■ WORK REQUIRED
Every line from the beginning of the data through the line containing "r then put_task" should be reproduced exactly, and no further lines should be output.

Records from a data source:
══════════

Definition answer (x : call) : Type :=
  match x with
  | CLoadAll => list Task
  | CLoadEvents _ => list TaskEvent * Z
  | CReadBlob _ _ => doc
  | CListBlobOwners _ => list uuid
  | _ => unit
  end.

(** What the interface promises when the contents were [c]: the answer and the
    contents after; [h] means that nothing fails. *)
Definition promises (h : Prop) (x : call) c : result io_error (answer x) → contents → Prop :=
  match x return result io_error (answer x) → contents → Prop with
  | CInit _ => λ r c', c' = c ∧ (h → is_ok r = true)
  | CLoadAll => λ r c',
      c_events c' = c_events c ∧ c_blobs c' = c_blobs c ∧ (∀ ts, r = Ok ts → NoDup (ID <$> ts)) ∧
      (h → ∃ ts, r = Ok ts ∧ (∀ t', t' ∈ ts → ∃ t, c_tasks c !! ID t' = Some t ∧ reloads t t') ∧
         (∀ id t, c_tasks c !! id = Some t → ∃ t', t' ∈ ts ∧ ID t' = id ∧ reloads t t' ∧ c_tasks c' !! id = Some t') ∧
         (∀ id, c_tasks c !! id = None → c_tasks c' !! id = None))
  | CSaveTask t => λ r c', c' = (if is_ok r then put_task t c else c) ∧ (h → is_ok r = true)
  | CRemoveTask id => λ r c', (if is_ok r then c' = del_task id c else agree_except id c c') ∧ (h → is_ok r = true)
  | CSaveEvent id seq e => λ r c', c' = (if is_ok r then put_event id seq e c else c) ∧ (h → is_ok r = true)
  | CLoadEvents id => λ r c', c' = c ∧ (h → r = Ok (sorted_events (events_at c id), max_seq (events_at c id)))
  | CCompactEvents _ _ => λ _ c', c' = c
  | CSaveBlob id k d => λ r c', c' = (if is_ok r then put_blob id k d c else c) ∧ (h → is_ok r = true)
  | CReadBlob id k => λ r c', c' = c ∧
      match r with
      | Ok x => ∃ d, x = DocBlob d ∧ c_blobs c !! (id, k) = Some d
      | Err ErrNotExist => c_blobs c !! (id, k) = None
      | Err (ErrIO _) => ¬ h
      end
  | CDeleteBlob id k => λ r c',
      match r with
      | Ok _ => c' = del_blob id k c
      | Err ErrNotExist => c' = c ∧ c_blobs c !! (id, k) = None
      | Err (ErrIO _) => c' = c ∧ ¬ h
      end
  | CListBlobOwners k => λ r c', c' = c ∧
      (h → ∃ ids, r = Ok ids ∧ NoDup ids ∧ ∀ id, id ∈ ids ↔ is_Some (c_blobs c !! (id, k)))
  end.

(** The protocol of the calls: a task is saved after [Init]; an event is appended
    under its own number, after all others, and its line has less than a megabyte; a
    compaction gets the events up to a number that is not before the last
    compaction; blobs have clean keys.  The store does not always keep to it: see
    FsRun for a compaction that comes late and for a long event, and StoreEvents for
    a number that is used again. *)
Definition permitted (line_size : TaskEvent → Z) (x : call) c g : Prop :=
  match x with
  | CSaveTask t => ID t ∈ ready g
  | CSaveEvent id seq e => ev_ID e = seq ∧ event_ok line_size e ∧ max_seq (events_at c id) < seq
  | CCompactEvents id evs => ∃ m, boundary g id <= m ∧ evs = sorted_events (filter (λ kv, kv.1 <= m) (events_at c id))
  | CSaveBlob _ k _ | CReadBlob _ k | CDeleteBlob _ k | CListBlobOwners k => blob_key k
  | _ => True
  end.

Definition after_call (x : call) (ok : bool) g : ledger :=
  match x with
  | CInit id | CSaveEvent id _ _ | CSaveBlob id _ _ => if ok then MkLedger ({[id]} ∪ ready g) (boundary g) else g
  | CRemoveTask id => if ok then MkLedger (ready g ∖ {[id]}) (λ x, if decide (x = id) then 0 else boundary g x) else g
  | CCompactEvents id evs => MkLedger (ready g) (λ x, if decide (x = id) then Z.max (boundary g id) (max_id evs) else boundary g x)
  | _ => g
  end.
End interface.

Section simulation.
Context `{UUIDLib} (temp_suffix : list string → string) (tbl : Z → Z).
Context (line_size : TaskEvent → Z) (mod_time : path → Z) (clock : Z) (sandbox_order : Task → list string).
Implicit Types (b : FilesystemBackend) (p q dir : path) (n k : string) (id : uuid) (e : TaskEvent) (c : contents) (g : ledger).
Abbreviation represents := (represents line_size).
Abbreviation fs_wf := (fs_wf line_size).
Abbreviation file_ok := (file_ok line_size).

(** No system call fails from now on. *)
Definition no_faults b : Prop := Forall (eq None) (fs_faults b).

(** [os.CreateTemp] picks a name that is not taken. *)
Hypothesis temp_fresh : ∀ names, (".tmp-" +:+ temp_suffix names) ∉ names.

(** ** System calls *)

(** The same tree. *)
Definition same_tree b b' : Prop := fs_dirs b' = fs_dirs b ∧ fs_files b' = fs_files b.

Lemma wf_tree b b' : same_tree b b' → fs_wf b → fs_wf b'.
Proof. intros [Ed Ef] Hwf. apply (wf_files_change line_size b); [done..|]. rewrite Ef. auto. Qed.

Lemma rep_tree b b' c g : same_tree b b' → represents b c g → represents b' c g.
Proof.
  intros Ht Hr. pose proof (wf_tree _ _ Ht (rp_wf _ _ _ _ Hr)) as Hwf. destruct Ht as [Ed Ef].
  eapply rep_same; [done..| |by rewrite Ed]. intros q _ _. by rewrite Ef.
Qed.

Lemma syscall_cases {A} partly (f : Sys A) b r b' : syscall partly f b = (r, b') →
  ∃ b0, same_tree b b0 ∧ (no_faults b → no_faults b0) ∧ ((∃ n : nat, r = Err EIO ∧ b' = partly n b0 ∧ ¬ no_faults b) ∨ f b0 = (r, b')).
Proof.
  unfold syscall, no_faults. destruct (fs_faults b) as [|[n|] rest] eqn:E; intros Hs.
  - exists (MkFs (fs_dirs b) (fs_files b) []). split; [by split|]. split; [done|by right].
  - exists (MkFs (fs_dirs b) (fs_files b) rest). split; [by split|]. split; [by intros [? ?]%Forall_cons|]. left. exists n. simplify_eq. split_and!; [done..|].
    by intros [? _]%Forall_cons.
  - exists (MkFs (fs_dirs b) (fs_files b) rest). split; [by split|]. split; [by intros [_ ?]%Forall_cons|by right].
Qed.

(** A call that only reads. *)
Lemma read_cases {A} (f : FilesystemBackend → result io_error A) b r b' : syscall nothing (λ b, (f b, b)) b = (r, b') →
  (∀ x y, same_tree x y → f y = f x) →
  same_tree b b' ∧ (no_faults b → no_faults b' ∧ r = f b) ∧ (r = Err EIO ∨ r = f b).
Proof.
  intros (b0 & Ht & Hn & [(n & -> & -> & Hf)|Hf])%syscall_cases Hext.
  - unfold nothing. split; [done|]. split; [by intros ?%Hf|by left].
  - simplify_eq. split; [done|]. rewrite (Hext _ _ Ht). auto.
Qed.

Lemma is_file_spec b p : is_file b p = true ↔ is_Some (fs_files b !! p).
Proof. unfold is_file. by rewrite bool_decide_eq_true. Qed.

Lemma entries_tree p x y : same_tree x y → entries p y = entries p x.
Proof. intros [Ed Ef]. unfold entries. by rewrite Ed, Ef. Qed.

Lemma NoDup_omap {A B} (f : A → option B) l : NoDup l → (∀ x y z, x ∈ l → y ∈ l → f x = Some z → f y = Some z → x = y) → NoDup (omap f l).
Proof.
  intros Hnd Hf. induction Hnd as [|x l Hx _ IH]; [constructor|]. assert (NoDup (omap f l)) as Hl.
  { apply IH. intros y y' z Hy Hy'. apply Hf; by right. }
  simpl. destruct (f x) as [z|] eqn:E; [|done]. constructor; [|done]. rewrite list_elem_of_omap. intros (y & Hy & Ey).
  assert (x = y) as -> by (apply (Hf _ _ z); [by left|by right|done..]). done.
Qed.

Lemma entries_NoDup p b : NoDup (entries p b).
Proof.
  unfold entries. rewrite merge_sort_Permutation. apply NoDup_app. split_and!.
  - apply NoDup_omap; [apply NoDup_elements|]. intros x y z _ _. destruct (child p x) eqn:Ex, (child p y) eqn:Ey; simpl; try done.
    intros [= <-] [= ->]. apply child_spec in Ex, Ey. congruence.
  - intros [n d]. rewrite !list_elem_of_omap. intros (x & _ & Hx) (y & _ & Hy). destruct (child p x), (child p y); simplify_eq/=.
  - apply NoDup_omap; [apply NoDup_fst_map_to_list|]. intros x y z _ _. destruct (child p x) eqn:Ex, (child p y) eqn:Ey; simpl; try done.
    intros [= <-] [= ->]. apply child_spec in Ex, Ey. congruence.
Qed.

(** *** Making directories *)

Lemma dir_not_file b id p : fs_wf b → dir_of id p → fs_files b !! p = None.
Proof.
  intros Hwf Hp. apply eq_None_not_Some. intros [f Hf]. apply (wf_files _ _ Hwf) in Hf as [id' Hf].
  inversion Hf as [t E|l Hl Hok E|e Hok E|k x Hk E|dir n d [s Hn] Hd E]; subst; destruct Hp as [E'|[E'|E']]; try done.
  1-3: destruct Hk as [_ [(n & Ek & Hn & _)|(n & Ek & _)]]; unfold blob_path in E'; rewrite Ek in E'; first [discriminate E'|injection E' as _ ->; set_solver].
  all: apply (f_equal last) in E' as E2; rewrite last_snoc in E2; try done.
  apply (f_equal length) in E'. rewrite length_app in E'. assert (dir_of id' dir) as [-> |[-> | ->]] by (unfold dir_of; set_solver); done.
Qed.

Lemma elem_take_prefixes (i : nat) p q : q ∈ take i (prefixes p) ↔ q `prefix_of` p ∧ (length q < i)%nat.
Proof.
  unfold prefixes. rewrite <-fmap_take, take_seq, list_elem_of_fmap. split.
  - intros (j & -> & Hj%elem_of_seq). split; [exists (drop j p); by rewrite take_drop|]. rewrite length_take. lia.
  - intros [[l ->] Hl]. exists (length q). rewrite take_app_length. split; [done|]. apply elem_of_seq. rewrite length_app. lia.
Qed.

Lemma prefix_of_dir id p q : dir_of id p → q `prefix_of` p → q = [] ∨ dir_of id q.
Proof.
  intros Hp [l E]. destruct q as [|x q]; [by left|right]. unfold dir_of. destruct Hp as [-> |[-> | ->]]; injection E as <- E; [|destruct q as [|y q]..].
  - symmetry in E. apply app_eq_nil in E as [-> _]. by left.
  - by left.
  - injection E as <- E. symmetry in E. apply app_eq_nil in E as [-> _]. right. by left.
  - by left.
  - injection E as <- E. symmetry in E. apply app_eq_nil in E as [-> _]. by do 2 right.
Qed.

Lemma wf_add_dirs (i : nat) id p b : dir_of id p → fs_wf b → fs_wf (add_dirs (take i (prefixes p)) b).
Proof.
  intros Hp [W1 W2 W3 W4 W5 W6]. assert (∀ q, q ∈ fs_dirs (add_dirs (take i (prefixes p)) b) ↔ (q `prefix_of` p ∧ (length q < i)%nat) ∨ q ∈ fs_dirs b) as Hd.
  { intros q. simpl. by rewrite elem_of_union, elem_of_list_to_set, elem_take_prefixes. }
  split; intros *; rewrite ?Hd.
  - by right.
  - intros [[H1 H2]|H1] H3; [left|right; eauto]. split; [by etrans|]. apply prefix_length in H3. lia.
  - intros Hf. right. eauto.
  - intros [[H1 H2]|H1] H3; [|eauto]. apply (prefix_of_dir id) in H1 as [?|[[= ->]|[?|?]]]; try done. by rewrite uuid_Parse_String in H3; injection H3 as ->.
  - intros [[H1 H2]|H1]; [|eauto]. apply (prefix_of_dir id) in H1 as [?|[?|[?|?]]]; [..|done]; eauto 6.
  - apply W6.
Qed.
(* ===== verification/FsRun.v ===== *)
(** * Concrete runs of the file system backend

    The witness of the simulation, and runs outside of what the interface permits:
    a compaction that a later one overtook loses events; an event too long for the
    scanner's buffer makes the compacted log unreadable; an event file that cannot be
    read is left out without an error. *)

From S2P Require Import Prelude GoStrings GoText TaskModel Backend AtomicFile StoreEvents FsBackend FsBackendSpec FsRefines.
From Stdlib Require Import String Ascii.
From stdpp Require Import list gmap pretty.
Local Open Scope Z_scope.
Local Open Scope string_scope.

Module FsRun.
#[local] Existing Instance text_uuid.

(** A name longer than all that are taken. *)
Definition longer (names : list string) : string := String.concat EmptyString names.

Lemma longer_length names n : n ∈ names → (String.length n <= String.length (longer names))%nat.
Proof.
  unfold longer. induction names as [|x names IH]; [by intros ?%not_elem_of_nil|]. intros Hn.
  assert (String.length (String.concat EmptyString (x :: names)) = String.length x + String.length (String.concat EmptyString names))%nat as ->.
  { destruct names as [|y names]; [simpl; lia|]. change (String.concat EmptyString (x :: y :: names)) with (x +:+ EmptyString +:+ String.concat EmptyString (y :: names)).
    rewrite !str_length_app. done. }
  apply elem_of_cons in Hn as [-> |Hn]; [lia|]. specialize (IH Hn). lia.
Qed.

Lemma longer_fresh names : (".tmp-" +:+ longer names) ∉ names.
Proof. intros Hn%longer_length. rewrite str_length_app in Hn. simpl in Hn. lia. Qed.

Definition idA : @uuid text_uuid := "A".
Definition event (n : Z) : TaskEvent := MkEvent n idA "output" "{}" 0 "" "".
Definition sized (e : TaskEvent) : Z := if Z.eqb (ev_ID e) 9 then max_line else 100.

Definition do := fs_do longer id sized (λ _, 0) 0 (λ _, []).
Definition disk faults : FilesystemBackend := (NewFilesystemBackend (MkFs ∅ ∅ faults)).2.
Definition run (xs : list call) (b : FilesystemBackend) : FilesystemBackend := foldl (λ b x, (do x b).2) b xs.

Lemma FilesystemBackend_refines_witness :
  represents sized (disk []) (Contents ∅ ∅ ∅) (MkLedger ∅ (λ _, 0)) ∧
  ∃ c', c' = put_event idA 1 (event 1) (Contents ∅ ∅ ∅) ∧
        represents sized (run [CSaveEvent idA 1 (event 1)] (disk [])) c' (MkLedger ({[idA]} ∪ ∅) (λ _, 0)).
Proof.
  destruct (FilesystemBackend_refines longer id sized (λ _, 0) 0 (λ _, []) longer_fresh) as [H0 H1].
  assert (represents sized (disk []) (Contents ∅ ∅ ∅) (MkLedger ∅ (λ _, 0))) as Hr by (apply (H0 []); vm_compute; reflexivity).
  split; [exact Hr|]. specialize (H1 (CSaveEvent idA 1 (event 1)) (disk []) _ _ Hr).
  assert (permitted sized (CSaveEvent idA 1 (event 1)) (Contents ∅ ∅ ∅) (MkLedger ∅ (λ _, 0))) as Hp by (split; [reflexivity|]; split; [split; [simpl; lia|reflexivity]|reflexivity]).
  specialize (H1 Hp). unfold run, do. cbn [foldl].
  destruct (fs_do longer id sized (λ _, 0) 0 (λ _, []) (CSaveEvent idA 1 (event 1)) (disk [])) as [r b'] eqn:E.
  assert (r = Ok tt) as -> by (apply (f_equal fst) in E; cbn [fst] in E; rewrite <-E; vm_compute; reflexivity).
  destruct H1 as (c' & [Hc _] & Hr' & _). exists c'. split; [exact Hc|exact Hr'].
Defined.

(** Three events, compacted; then the compaction of the first one, which was
    scheduled before, runs: two events are gone. *)
Lemma stale_compaction_loses_events :
  let b := run [CInit idA; CSaveEvent idA 1 (event 1); CSaveEvent idA 2 (event 2); CSaveEvent idA 3 (event 3);
                CCompactEvents idA [event 1; event 2; event 3]] (disk []) in
  (do (CLoadEvents idA) b).1 = Ok ([event 1; event 2; event 3], 3) ∧
  (do (CLoadEvents idA) (run [CCompactEvents idA [event 1]] b)).1 = Ok ([event 1], 1).
Proof. vm_compute. done. Qed.

(** A line of one megabyte is written, and never read again. *)
Lemma long_event_unreadable :
  let b := run [CInit idA; CSaveEvent idA 8 (event 8); CSaveEvent idA 9 (event 9)] (disk []) in
  (do (CLoadEvents idA) b).1 = Ok ([event 8; event 9], 9) ∧
  (do (CLoadEvents idA) (run [CCompactEvents idA [event 8; event 9]] b)).1 = Err (ErrIO 7).
Proof. vm_compute. done. Qed.

(** The file of event 2 cannot be read: the load succeeds without it, and its
    number is free for the next event. *)
Lemma unreadable_trace_skipped :
  let b := run [CInit idA; CSaveEvent idA 1 (event 1); CSaveEvent idA 2 (event 2)] (disk []) in
  (do (CLoadEvents idA) (MkFs (fs_dirs b) (fs_files b) [None; None; None; Some 0%nat])).1 = Ok ([event 1], 1).
Proof. vm_compute. done. Qed.
End FsRun.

══════════

■ SOLUTION BELOW
Definition answer (x : call) : Type :=
  match x with
  | CLoadAll => list Task
  | CLoadEvents _ => list TaskEvent * Z
  | CReadBlob _ _ => doc
  | CListBlobOwners _ => list uuid
  | _ => unit
  end.

(** What the interface promises when the contents were [c]: the answer and the
    contents after; [h] means that nothing fails. *)
Definition promises (h : Prop) (x : call) c : result io_error (answer x) → contents → Prop :=
  match x return result io_error (answer x) → contents → Prop with
  | CInit _ => λ r c', c' = c ∧ (h → is_ok r = true)
  | CLoadAll => λ r c',
      c_events c' = c_events c ∧ c_blobs c' = c_blobs c ∧ (∀ ts, r = Ok ts → NoDup (ID <$> ts)) ∧
      (h → ∃ ts, r = Ok ts ∧ (∀ t', t' ∈ ts → ∃ t, c_tasks c !! ID t' = Some t ∧ reloads t t') ∧
         (∀ id t, c_tasks c !! id = Some t → ∃ t', t' ∈ ts ∧ ID t' = id ∧ reloads t t' ∧ c_tasks c' !! id = Some t') ∧
         (∀ id, c_tasks c !! id = None → c_tasks c' !! id = None))
  | CSaveTask t => λ r c', c' = (if is_ok r then put_task t c else c) ∧ (h → is_ok r = true)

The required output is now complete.